[[ Input for this task, beginning ]]

(* ===== verification/Durations.v ===== *)
(** * Durations in the config: internal/config/duration.go

    [Duration] is the number of nanoseconds, an int64.  It prints and parses
    through time.Duration.String and time.ParseDuration, which are written out
    here with the widths of their integers (uint64 sums wrap) and the float64
    arithmetic of fractions.  A JSON document is what encoding/json sees after
    lexing: a string, null, or a value of another kind. *)

From Stdlib Require Import Ascii SpecFloat.
From S2P Require Import Prelude GoStrings Floats Config Model.

Module Durations.
Import Floats.

Definition Microsecond : Z := 1000.
Definition Second : Z := 1000 * 1000 * 1000.
Definition Millisecond : Z := 1000 * 1000.
Definition Minute : Z := 60 * Second.
Definition Hour : Z := 60 * Minute.

(** ** time.Duration.String *)

Definition digitChar (d : Z) : ascii := ascii_of_N (Z.to_N (48 + d)).

(** [fmtFrac]: the digits of the fraction in front of [buf], without trailing
    zeros, and the rest of the number; [print] as in the loop. *)
Fixpoint fmtFracLoop (prec : nat) (v : Z) (print : bool) (buf : string) : string * Z * bool :=
  match prec with
  | O => (buf, v, print)
  | S prec' =>
      let digit := v mod 10 in
      let print := print || negb (digit =? 0) in
      fmtFracLoop prec' (v / 10) print (if print then String (digitChar digit) buf else buf)
  end.
Definition fmtFrac (buf : string) (v : Z) (prec : nat) : string * Z :=
  let '(buf, v, print) := fmtFracLoop prec v false buf in
  (if print then String "." buf else buf, v).

(** [fmtInt]. *)
Definition fmtInt (buf : string) (v : Z) : string := Itoa v +:+ buf.

(** [Duration.String]; [u] is the magnitude, which for the smallest int64 is
    2^63. *)
Definition formatAbs (u : Z) : string :=
  if u <? Second then
    if u =? 0 then "0s"
    else if u <? Microsecond then let '(buf, u) := fmtFrac "ns" u 0 in fmtInt buf u
    else if u <? Millisecond then let '(buf, u) := fmtFrac "µs" u 3 in fmtInt buf u
    else let '(buf, u) := fmtFrac "ms" u 6 in fmtInt buf u
  else
    let '(buf, u) := fmtFrac "s" u 9 in
    let buf := fmtInt buf (u mod 60) in
    let u := u / 60 in
    if 0 <? u then
      let buf := fmtInt (String "m" buf) (u mod 60) in
      let u := u / 60 in
      if 0 <? u then fmtInt (String "h" buf) u else buf
    else buf.
Definition Duration_String (d : Z) : string :=
  let s := formatAbs (Z.abs d) in if d <? 0 then String "-" s else s.

(** ** time.ParseDuration *)

Definition wrapU64 (z : Z) : Z := z mod 2 ^ 64.

(** [leadingInt]: the digits at the front, or [None] on overflow. *)
Fixpoint leadingInt (s : string) (x : Z) : option (Z * string) :=
  match s with
  | EmptyString => Some (x, s)
  | String c s' =>
      match digit c with
      | None => Some (x, s)
      | Some d =>
          if 2 ^ 63 / 10 <? x then None
          else let x := x * 10 + d in if 2 ^ 63 <? x then None else leadingInt s' x
      end
  end.

(** [leadingFraction]: it stops accumulating when the number is too long. *)
Fixpoint leadingFraction (s : string) (x : Z) (scale : float) (overflow : bool) : Z * float * string :=
  match s with
  | EmptyString => (x, scale, s)
  | String c s' =>
      match digit c with
      | None => (x, scale, s)
      | Some d =>
          if overflow then leadingFraction s' x scale true
          else if (2 ^ 63 - 1) / 10 <? x then leadingFraction s' x scale true
          else
            let y := x * 10 + d in
            if 2 ^ 63 <? y then leadingFraction s' x scale true
            else leadingFraction s' y (fmul scale (float_of_Z 10)) false
      end
  end.

(** The unit: up to the next digit or period. *)
Fixpoint takeUnit (s : string) : string * string :=
  match s with
  | EmptyString => (EmptyString, EmptyString)
  | String c s' =>
      if bool_decide (c = "."%char) || bool_decide (is_Some (digit c)) then (EmptyString, s)
      else let '(u, r) := takeUnit s' in (String c u, r)
  end.

(** [unitMap], with both spellings of the micro sign. *)
Definition unitMap (u : string) : option Z :=
  if decide (u = "ns") then Some 1
  else if decide (u = "us") then Some Microsecond
  else if decide (u = "µs") then Some Microsecond
  else if decide (u = "μs") then Some Microsecond
  else if decide (u = "ms") then Some Millisecond
  else if decide (u = "s") then Some Second
  else if decide (u = "m") then Some Minute
  else if decide (u = "h") then Some Hour
  else None.

Definition invalidDuration (orig : string) : error := Errorf "time: invalid duration %q" [orig].

(** One turn of the loop: a number with its unit, in nanoseconds, and the
    rest of the string. *)
Definition parseOne (orig s : string) : result error (Z * string) :=
  let invalid := Err (invalidDuration orig) in
  match s with
  | EmptyString => invalid
  | String c _ =>
      if negb (bool_decide (c = "."%char)) && negb (bool_decide (is_Some (digit c))) then invalid
      else
        match leadingInt s 0 with
        | None => invalid
        | Some (v, s1) =>
            let pre := negb (bool_decide (s = s1)) in
            let '(f, scale, s2, post) :=
              match CutPrefix s1 "." with
              | Some s' =>
                  let '(f, scale, s2) := leadingFraction s' 0 (float_of_Z 1) false in
                  (f, scale, s2, negb (bool_decide (s' = s2)))
              | None => (0, float_of_Z 1, s1, false)
              end in
            if negb pre && negb post then invalid
            else
              let '(u, s3) := takeUnit s2 in
              if decide (u = EmptyString) then Err (Errorf "time: missing unit in duration %q" [orig])
              else
                match unitMap u with
                | None => Err (Errorf "time: unknown unit %q in duration %q" [u; orig])
                | Some unit =>
                    if 2 ^ 63 / unit <? v then invalid
                    else
                      let v := v * unit in
                      if 0 <? f then
                        let v := wrapU64 (v + float_to_Z (fmul (float_of_Z f) (fdiv (float_of_Z unit) scale))) in
                        if 2 ^ 63 <? v then invalid else Ok (v, s3)
                      else Ok (v, s3)
                end
        end
  end.

(** The loop; every turn takes at least two characters, so the length of the
    string is enough fuel. *)
Fixpoint parseLoop (fuel : nat) (orig s : string) (d : Z) : result error Z :=
  match s with
  | EmptyString => Ok d
  | _ =>
      match fuel with
      | O => Err (invalidDuration orig)
      | S fuel =>
          match parseOne orig s with
          | Err e => Err e
          | Ok (v, s) =>
              let d := wrapU64 (d + v) in
              if 2 ^ 63 <? d then Err (invalidDuration orig) else parseLoop fuel orig s d
          end
      end
  end.

Definition ParseDuration (s : string) : result error Z :=
  let orig := s in
  let '(neg, s) :=
    match CutPrefix s "-", CutPrefix s "+" with
    | Some s', _ => (true, s')
    | None, Some s' => (false, s')
    | None, None => (false, s)
    end in
  if decide (s = "0") then Ok 0
  else if decide (s = EmptyString) then Err (invalidDuration orig)
  else
    match parseLoop (String.length s) orig s 0 with
    | Err e => Err e
    | Ok d =>
        if neg then Ok (wrap64 (- d))
        else if 2 ^ 63 - 1 <? d then Err (invalidDuration orig)
        else Ok d
    end.

(** ** duration.go *)

(** A JSON value that a [Duration] is decoded from. *)
Inductive jsonValue := JNull | JString (s : string) | JOther (kind : string).

(** [json.Unmarshal] into a string variable that is empty. *)
Definition jsonToString (v : jsonValue) : result error string :=
  match v with
  | JNull => Ok EmptyString
  | JString s => Ok s
  | JOther kind => Err (Errorf "json: cannot unmarshal %s into Go value of type string" [kind])
  end.

(** [Duration.MarshalText] and [Duration.MarshalJSON]. *)
Definition MarshalText (d : Z) : string := Duration_String d.
Definition MarshalJSON (d : Z) : jsonValue := JString (Duration_String d).

(** [Duration.UnmarshalText] and [Duration.UnmarshalJSON]. *)
Definition UnmarshalText (text : string) : result error Z :=
  match ParseDuration text with
  | Err e => Err (Wrapf "invalid duration %q: %w" [text] e)
  | Ok dur => Ok dur
  end.
Definition UnmarshalJSON (b : jsonValue) : result error Z :=
  match jsonToString b with
  | Err e => Err e
  | Ok s =>
      match ParseDuration s with
      | Err e => Err (Wrapf "invalid duration %q: %w" [s] e)
      | Ok dur => Ok dur
      end
  end.

End Durations.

[[ Input for this task, end ]]

**About this task**. Copy every line from the entries that contains the word "JString".

**Solution for this problem**.
Inductive jsonValue := JNull | JString (s : string) | JOther (kind : string).
  | JString s => Ok s
Definition MarshalJSON (d : Z) : jsonValue := JString (Duration_String d).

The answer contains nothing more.